==== Supplied records ====
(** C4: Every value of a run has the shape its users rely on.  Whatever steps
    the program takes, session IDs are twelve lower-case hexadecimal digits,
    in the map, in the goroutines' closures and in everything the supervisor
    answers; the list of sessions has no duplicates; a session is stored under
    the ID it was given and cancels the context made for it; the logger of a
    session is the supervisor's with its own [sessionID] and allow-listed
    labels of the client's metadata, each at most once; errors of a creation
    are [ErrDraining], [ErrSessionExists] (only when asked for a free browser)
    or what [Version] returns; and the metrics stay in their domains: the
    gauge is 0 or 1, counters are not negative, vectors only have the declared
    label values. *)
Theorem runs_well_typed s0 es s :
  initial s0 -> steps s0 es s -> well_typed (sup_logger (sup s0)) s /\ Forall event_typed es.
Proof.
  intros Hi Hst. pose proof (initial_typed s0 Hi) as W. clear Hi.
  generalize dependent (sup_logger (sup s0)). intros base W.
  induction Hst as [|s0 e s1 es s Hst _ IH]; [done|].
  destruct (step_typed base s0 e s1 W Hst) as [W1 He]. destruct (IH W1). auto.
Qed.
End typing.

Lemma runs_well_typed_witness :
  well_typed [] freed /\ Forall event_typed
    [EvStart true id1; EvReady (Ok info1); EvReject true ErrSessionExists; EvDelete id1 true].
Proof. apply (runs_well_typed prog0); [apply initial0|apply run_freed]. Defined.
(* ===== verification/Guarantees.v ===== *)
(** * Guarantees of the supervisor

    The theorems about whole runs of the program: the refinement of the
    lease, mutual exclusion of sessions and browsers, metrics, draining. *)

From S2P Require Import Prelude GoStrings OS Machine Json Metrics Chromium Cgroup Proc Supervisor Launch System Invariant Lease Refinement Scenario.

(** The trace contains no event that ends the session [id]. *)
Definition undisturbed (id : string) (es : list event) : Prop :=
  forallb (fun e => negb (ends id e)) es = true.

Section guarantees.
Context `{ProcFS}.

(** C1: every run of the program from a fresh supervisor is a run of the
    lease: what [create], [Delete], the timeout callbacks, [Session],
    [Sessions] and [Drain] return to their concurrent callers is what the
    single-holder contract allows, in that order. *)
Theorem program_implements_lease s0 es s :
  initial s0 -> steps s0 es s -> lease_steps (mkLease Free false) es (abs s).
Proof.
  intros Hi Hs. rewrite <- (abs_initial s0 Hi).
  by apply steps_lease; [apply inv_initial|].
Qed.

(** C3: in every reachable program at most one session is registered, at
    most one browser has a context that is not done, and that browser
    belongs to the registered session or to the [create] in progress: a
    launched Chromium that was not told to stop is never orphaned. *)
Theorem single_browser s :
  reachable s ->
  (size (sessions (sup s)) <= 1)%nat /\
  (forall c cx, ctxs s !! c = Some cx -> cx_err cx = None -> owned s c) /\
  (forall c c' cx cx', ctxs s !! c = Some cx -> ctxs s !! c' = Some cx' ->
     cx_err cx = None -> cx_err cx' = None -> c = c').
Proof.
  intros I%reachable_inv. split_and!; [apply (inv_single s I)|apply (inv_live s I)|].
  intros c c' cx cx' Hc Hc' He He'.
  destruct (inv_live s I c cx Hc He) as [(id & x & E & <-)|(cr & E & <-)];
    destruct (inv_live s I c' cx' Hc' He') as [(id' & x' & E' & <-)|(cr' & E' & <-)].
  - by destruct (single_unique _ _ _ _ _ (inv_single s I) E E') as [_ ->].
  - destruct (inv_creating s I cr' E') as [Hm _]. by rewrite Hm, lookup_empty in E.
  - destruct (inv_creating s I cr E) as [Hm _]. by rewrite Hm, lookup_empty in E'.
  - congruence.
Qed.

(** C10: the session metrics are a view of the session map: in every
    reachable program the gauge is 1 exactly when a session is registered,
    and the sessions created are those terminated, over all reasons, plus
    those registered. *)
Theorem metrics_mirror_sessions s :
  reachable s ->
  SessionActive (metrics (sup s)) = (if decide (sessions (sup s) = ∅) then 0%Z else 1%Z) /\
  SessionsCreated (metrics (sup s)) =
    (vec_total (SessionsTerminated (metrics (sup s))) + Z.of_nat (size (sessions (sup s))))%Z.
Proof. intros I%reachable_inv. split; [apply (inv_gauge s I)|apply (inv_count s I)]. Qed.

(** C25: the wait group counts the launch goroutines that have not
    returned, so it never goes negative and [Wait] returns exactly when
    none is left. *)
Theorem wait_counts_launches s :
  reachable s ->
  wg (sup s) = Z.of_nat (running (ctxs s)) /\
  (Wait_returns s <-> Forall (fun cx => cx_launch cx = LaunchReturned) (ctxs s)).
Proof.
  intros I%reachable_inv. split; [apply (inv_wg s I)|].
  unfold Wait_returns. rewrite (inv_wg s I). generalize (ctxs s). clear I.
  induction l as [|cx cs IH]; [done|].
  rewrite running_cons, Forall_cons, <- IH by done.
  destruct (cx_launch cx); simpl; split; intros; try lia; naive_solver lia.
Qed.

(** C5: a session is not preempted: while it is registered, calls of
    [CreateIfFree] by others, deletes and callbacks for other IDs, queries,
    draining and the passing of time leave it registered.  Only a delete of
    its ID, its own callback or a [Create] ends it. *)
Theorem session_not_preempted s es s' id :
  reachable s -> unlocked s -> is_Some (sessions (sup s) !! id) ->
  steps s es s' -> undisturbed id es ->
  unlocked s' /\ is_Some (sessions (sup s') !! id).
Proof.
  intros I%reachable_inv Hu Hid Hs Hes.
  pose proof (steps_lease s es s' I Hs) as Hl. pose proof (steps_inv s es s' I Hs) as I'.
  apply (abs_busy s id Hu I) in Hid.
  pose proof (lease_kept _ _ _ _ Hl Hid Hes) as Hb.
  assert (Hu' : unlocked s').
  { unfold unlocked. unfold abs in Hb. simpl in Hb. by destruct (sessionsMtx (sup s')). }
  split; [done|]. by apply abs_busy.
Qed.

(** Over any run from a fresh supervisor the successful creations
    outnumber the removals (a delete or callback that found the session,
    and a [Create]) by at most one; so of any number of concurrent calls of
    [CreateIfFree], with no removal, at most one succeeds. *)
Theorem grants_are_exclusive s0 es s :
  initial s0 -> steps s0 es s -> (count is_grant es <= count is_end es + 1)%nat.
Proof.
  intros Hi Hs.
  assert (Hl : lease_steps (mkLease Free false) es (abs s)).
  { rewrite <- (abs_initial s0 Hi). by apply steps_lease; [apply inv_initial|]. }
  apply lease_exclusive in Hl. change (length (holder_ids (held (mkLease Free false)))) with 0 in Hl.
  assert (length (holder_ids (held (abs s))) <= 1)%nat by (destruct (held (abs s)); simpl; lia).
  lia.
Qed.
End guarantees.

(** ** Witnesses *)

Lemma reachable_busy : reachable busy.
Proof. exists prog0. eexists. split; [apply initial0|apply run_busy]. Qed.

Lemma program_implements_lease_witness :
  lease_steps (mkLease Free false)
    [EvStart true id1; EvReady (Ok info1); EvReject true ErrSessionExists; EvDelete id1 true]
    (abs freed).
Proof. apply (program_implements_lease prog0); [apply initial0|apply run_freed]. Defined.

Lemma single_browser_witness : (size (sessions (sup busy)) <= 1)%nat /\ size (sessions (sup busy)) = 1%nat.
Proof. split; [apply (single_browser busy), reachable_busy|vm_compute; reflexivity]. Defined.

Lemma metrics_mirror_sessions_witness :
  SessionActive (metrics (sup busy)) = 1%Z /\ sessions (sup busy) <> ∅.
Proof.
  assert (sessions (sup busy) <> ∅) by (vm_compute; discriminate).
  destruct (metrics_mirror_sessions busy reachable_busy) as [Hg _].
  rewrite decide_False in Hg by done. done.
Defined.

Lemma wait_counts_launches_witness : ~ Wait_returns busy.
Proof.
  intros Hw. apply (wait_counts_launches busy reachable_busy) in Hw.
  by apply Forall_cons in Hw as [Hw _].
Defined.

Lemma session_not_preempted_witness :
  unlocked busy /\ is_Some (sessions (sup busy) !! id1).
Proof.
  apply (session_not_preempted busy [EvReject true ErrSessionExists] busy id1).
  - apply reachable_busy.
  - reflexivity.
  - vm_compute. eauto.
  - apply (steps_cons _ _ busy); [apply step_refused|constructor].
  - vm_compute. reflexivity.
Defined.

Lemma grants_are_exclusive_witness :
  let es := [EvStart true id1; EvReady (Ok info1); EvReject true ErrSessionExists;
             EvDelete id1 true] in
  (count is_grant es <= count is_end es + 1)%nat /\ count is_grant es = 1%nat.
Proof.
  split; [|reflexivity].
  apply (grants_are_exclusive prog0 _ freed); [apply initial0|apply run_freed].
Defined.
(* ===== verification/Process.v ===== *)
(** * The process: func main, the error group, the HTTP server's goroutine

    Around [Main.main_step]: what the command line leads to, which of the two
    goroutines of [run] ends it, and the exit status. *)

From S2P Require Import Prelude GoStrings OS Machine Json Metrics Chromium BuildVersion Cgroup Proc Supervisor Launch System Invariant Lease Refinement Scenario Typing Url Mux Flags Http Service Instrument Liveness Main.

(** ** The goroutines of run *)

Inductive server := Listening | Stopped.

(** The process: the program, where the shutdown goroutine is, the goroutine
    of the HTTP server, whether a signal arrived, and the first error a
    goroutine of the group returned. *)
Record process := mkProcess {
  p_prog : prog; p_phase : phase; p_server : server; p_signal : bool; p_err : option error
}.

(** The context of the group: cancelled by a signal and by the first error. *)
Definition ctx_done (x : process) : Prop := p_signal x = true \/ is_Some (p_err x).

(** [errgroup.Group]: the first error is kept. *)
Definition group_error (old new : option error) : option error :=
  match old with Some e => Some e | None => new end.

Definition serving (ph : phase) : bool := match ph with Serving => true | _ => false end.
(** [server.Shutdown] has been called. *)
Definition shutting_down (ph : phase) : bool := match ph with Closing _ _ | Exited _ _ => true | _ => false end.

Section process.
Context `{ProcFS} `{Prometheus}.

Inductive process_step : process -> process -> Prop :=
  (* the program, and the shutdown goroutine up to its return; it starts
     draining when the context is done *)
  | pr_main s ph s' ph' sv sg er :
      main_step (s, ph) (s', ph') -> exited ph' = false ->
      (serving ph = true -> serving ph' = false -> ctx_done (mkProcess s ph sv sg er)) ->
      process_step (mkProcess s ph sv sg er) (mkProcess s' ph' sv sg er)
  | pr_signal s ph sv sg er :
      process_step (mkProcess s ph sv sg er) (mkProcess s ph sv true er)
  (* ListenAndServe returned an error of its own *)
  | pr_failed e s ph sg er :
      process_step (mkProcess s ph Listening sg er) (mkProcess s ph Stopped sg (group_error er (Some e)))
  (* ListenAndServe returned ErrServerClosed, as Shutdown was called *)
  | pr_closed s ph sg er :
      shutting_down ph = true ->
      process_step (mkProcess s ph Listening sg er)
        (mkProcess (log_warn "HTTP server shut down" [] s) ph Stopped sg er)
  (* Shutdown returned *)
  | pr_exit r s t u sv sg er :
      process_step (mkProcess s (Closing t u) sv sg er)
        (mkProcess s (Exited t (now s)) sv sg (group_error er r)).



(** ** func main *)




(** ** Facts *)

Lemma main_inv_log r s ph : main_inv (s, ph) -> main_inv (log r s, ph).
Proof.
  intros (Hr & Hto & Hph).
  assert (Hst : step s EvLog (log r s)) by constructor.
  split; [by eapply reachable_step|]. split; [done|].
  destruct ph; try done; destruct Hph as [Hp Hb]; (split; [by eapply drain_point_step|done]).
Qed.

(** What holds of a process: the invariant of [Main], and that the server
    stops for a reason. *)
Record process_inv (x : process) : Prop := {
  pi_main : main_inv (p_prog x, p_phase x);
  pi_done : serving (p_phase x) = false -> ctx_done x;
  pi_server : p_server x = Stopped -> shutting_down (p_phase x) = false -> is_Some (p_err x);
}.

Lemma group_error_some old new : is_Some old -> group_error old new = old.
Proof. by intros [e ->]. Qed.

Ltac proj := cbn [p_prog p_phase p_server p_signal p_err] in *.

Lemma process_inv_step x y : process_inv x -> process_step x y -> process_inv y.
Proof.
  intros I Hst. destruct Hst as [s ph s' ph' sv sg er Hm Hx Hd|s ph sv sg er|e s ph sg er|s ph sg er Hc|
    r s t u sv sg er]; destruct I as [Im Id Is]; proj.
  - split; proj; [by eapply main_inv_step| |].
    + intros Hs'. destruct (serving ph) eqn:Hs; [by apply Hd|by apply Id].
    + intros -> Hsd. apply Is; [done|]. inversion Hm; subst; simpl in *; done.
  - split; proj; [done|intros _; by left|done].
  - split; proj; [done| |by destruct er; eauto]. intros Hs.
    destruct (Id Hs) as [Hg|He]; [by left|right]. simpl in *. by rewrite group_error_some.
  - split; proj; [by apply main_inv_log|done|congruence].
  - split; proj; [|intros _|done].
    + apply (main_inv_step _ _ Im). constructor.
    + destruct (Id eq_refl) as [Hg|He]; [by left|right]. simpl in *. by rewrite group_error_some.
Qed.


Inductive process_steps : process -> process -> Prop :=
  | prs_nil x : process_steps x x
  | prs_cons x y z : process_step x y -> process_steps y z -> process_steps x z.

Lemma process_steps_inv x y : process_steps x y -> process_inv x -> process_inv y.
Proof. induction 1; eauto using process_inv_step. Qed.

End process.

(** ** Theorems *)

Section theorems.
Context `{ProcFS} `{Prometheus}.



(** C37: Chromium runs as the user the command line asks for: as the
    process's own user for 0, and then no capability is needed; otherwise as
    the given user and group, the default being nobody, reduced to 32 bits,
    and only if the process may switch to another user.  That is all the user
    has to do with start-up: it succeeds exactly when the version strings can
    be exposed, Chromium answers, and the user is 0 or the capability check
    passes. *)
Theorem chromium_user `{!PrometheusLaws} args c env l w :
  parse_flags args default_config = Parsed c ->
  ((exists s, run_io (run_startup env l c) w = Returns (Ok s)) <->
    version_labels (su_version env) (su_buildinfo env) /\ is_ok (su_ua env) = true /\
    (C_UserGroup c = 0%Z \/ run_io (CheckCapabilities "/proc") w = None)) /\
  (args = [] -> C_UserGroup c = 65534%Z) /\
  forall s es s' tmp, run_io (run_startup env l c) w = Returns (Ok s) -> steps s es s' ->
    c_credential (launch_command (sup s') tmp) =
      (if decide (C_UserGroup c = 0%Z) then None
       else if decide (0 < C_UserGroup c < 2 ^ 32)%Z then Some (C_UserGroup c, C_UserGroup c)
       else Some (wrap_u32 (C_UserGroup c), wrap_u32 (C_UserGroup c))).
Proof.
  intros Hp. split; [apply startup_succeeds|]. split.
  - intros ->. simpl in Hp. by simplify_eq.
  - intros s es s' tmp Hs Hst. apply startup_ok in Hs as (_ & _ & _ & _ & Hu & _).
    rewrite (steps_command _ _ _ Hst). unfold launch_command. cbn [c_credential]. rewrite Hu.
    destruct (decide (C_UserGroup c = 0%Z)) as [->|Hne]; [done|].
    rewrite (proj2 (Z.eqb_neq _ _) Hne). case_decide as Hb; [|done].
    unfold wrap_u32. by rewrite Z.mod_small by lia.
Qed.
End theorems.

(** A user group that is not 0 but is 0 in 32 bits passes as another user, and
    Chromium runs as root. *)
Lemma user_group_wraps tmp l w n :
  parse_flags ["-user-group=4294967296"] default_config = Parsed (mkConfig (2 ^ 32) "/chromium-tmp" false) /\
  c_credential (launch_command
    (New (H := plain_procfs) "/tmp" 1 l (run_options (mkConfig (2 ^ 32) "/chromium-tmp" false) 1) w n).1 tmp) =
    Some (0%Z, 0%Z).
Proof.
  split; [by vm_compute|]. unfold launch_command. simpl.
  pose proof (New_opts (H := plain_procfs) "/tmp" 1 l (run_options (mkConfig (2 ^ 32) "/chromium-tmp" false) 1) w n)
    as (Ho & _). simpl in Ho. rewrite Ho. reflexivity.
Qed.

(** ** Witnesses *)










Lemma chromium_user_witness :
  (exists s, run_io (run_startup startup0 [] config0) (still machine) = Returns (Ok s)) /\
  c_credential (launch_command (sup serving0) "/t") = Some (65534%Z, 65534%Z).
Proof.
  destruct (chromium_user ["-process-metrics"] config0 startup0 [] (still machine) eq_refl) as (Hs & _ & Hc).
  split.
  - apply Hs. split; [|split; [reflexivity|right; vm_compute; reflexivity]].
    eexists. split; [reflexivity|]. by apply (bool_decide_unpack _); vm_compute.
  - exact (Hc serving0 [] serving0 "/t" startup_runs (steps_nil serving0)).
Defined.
====
• **Try it**: In the material above, find every line with the word "length" and show it.

• **Task output**:
  apply lease_exclusive in Hl. change (length (holder_ids (held (mkLease Free false)))) with 0 in Hl.
  assert (length (holder_ids (held (abs s))) <= 1)%nat by (destruct (held (abs s)); simpl; lia).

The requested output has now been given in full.